About this exercise:
Copy out every line of the records where the string "None" occurs.

Stored data entries:

--

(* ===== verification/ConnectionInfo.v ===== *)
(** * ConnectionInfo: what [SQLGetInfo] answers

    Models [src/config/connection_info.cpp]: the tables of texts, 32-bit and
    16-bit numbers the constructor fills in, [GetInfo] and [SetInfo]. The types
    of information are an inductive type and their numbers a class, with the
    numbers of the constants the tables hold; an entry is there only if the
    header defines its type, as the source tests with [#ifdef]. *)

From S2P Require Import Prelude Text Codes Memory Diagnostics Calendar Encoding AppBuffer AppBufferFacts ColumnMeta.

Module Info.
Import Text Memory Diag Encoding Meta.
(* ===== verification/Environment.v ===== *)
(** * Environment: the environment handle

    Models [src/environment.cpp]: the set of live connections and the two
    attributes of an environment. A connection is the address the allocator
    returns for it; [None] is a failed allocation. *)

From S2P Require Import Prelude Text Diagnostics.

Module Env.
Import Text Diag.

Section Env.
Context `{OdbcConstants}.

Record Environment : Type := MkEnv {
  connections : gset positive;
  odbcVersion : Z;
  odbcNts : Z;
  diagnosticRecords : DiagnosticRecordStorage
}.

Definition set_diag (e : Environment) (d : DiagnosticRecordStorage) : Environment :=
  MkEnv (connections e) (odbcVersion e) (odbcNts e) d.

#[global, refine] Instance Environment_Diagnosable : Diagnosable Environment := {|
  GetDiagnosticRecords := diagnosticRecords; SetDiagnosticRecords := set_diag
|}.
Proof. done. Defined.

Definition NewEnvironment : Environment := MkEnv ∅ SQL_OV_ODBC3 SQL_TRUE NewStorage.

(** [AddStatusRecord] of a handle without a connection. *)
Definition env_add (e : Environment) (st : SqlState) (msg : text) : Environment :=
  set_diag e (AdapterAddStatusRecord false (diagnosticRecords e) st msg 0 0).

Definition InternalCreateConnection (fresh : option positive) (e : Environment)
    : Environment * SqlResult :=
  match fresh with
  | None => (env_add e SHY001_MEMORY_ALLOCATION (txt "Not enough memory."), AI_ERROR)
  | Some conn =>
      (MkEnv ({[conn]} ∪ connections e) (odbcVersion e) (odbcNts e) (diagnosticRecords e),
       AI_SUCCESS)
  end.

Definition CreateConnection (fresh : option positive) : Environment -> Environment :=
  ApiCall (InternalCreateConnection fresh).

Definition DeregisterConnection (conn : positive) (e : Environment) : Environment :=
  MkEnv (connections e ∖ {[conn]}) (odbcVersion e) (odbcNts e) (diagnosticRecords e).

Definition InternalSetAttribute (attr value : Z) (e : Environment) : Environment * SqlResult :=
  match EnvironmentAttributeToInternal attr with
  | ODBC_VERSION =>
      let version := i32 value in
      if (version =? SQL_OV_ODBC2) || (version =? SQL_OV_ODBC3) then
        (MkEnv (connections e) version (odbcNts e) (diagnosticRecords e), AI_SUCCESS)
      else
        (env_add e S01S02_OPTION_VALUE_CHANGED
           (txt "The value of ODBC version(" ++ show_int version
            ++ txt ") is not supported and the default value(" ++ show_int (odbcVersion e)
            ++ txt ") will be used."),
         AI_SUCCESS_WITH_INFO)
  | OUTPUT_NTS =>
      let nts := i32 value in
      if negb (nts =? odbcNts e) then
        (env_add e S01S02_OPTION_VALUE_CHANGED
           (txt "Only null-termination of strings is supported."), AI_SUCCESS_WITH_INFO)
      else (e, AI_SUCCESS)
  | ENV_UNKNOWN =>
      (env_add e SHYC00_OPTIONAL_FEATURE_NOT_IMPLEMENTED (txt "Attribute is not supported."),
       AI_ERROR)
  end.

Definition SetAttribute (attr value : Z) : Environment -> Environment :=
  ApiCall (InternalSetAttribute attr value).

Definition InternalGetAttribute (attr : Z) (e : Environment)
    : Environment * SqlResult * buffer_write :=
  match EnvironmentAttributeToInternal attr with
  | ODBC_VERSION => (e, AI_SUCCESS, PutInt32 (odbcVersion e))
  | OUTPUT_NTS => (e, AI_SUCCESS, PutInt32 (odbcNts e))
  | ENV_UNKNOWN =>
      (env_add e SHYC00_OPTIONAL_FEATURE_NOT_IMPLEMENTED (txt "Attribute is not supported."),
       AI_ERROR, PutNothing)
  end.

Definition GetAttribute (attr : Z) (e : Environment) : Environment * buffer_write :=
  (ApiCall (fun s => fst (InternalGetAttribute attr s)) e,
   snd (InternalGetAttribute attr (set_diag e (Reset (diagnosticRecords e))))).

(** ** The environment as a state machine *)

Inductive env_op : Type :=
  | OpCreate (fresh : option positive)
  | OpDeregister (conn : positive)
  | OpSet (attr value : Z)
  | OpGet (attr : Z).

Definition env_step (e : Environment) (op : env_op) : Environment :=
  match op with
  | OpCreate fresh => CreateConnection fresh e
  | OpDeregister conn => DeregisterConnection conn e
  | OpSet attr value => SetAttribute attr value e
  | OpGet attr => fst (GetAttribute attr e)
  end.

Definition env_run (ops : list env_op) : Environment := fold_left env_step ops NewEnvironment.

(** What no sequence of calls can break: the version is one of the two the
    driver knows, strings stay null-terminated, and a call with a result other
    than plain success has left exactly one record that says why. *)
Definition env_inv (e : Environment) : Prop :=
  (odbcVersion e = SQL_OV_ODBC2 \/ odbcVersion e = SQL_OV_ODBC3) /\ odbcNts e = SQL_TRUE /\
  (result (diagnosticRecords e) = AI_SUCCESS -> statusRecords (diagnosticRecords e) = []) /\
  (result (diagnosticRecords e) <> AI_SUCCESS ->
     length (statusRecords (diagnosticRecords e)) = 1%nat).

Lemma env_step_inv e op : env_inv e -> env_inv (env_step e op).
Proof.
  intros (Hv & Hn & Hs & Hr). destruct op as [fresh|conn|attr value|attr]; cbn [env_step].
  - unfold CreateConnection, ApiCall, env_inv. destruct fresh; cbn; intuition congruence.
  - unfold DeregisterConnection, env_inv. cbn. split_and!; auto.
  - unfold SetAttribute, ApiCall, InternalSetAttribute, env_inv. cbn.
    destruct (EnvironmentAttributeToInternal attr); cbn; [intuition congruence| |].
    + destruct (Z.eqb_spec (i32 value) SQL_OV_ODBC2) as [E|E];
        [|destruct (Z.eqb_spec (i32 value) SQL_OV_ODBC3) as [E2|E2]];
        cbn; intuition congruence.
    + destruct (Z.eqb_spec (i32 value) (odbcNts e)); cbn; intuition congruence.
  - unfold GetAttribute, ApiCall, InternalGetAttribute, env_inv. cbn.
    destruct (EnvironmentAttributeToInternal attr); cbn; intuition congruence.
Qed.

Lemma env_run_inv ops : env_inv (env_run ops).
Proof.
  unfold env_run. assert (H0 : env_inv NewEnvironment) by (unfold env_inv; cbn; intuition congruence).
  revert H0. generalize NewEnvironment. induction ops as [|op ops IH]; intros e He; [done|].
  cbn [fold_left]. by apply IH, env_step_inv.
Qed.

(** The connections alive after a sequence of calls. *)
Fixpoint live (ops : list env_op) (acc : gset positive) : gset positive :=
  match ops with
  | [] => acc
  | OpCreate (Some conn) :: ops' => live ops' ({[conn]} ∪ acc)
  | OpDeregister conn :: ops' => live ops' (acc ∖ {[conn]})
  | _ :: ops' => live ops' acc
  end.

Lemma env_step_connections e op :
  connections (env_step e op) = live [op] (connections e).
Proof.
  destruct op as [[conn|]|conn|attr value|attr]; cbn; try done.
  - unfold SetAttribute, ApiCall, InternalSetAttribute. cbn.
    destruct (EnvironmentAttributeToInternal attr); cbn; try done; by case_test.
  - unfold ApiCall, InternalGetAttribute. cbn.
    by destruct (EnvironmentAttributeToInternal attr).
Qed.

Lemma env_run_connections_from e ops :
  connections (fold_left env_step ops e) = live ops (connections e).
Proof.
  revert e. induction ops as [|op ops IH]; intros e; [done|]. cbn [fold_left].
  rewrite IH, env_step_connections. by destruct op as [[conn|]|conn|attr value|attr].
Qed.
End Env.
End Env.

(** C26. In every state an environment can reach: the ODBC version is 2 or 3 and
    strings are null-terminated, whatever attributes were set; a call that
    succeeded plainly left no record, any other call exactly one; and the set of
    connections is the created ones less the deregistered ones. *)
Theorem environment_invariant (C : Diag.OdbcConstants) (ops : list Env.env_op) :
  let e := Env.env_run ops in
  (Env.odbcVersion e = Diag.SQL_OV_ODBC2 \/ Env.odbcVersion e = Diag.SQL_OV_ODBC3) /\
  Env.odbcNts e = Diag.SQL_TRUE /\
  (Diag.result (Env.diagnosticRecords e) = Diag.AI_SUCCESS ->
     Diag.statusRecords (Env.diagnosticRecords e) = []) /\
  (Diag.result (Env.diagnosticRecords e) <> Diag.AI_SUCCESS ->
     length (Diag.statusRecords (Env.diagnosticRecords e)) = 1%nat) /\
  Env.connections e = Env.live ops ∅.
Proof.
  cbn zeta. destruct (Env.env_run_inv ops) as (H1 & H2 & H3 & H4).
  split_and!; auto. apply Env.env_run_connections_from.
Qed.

--

Exercise response:
    returns for it; [None] is a failed allocation. *)
  | None => (env_add e SHY001_MEMORY_ALLOCATION (txt "Not enough memory."), AI_ERROR)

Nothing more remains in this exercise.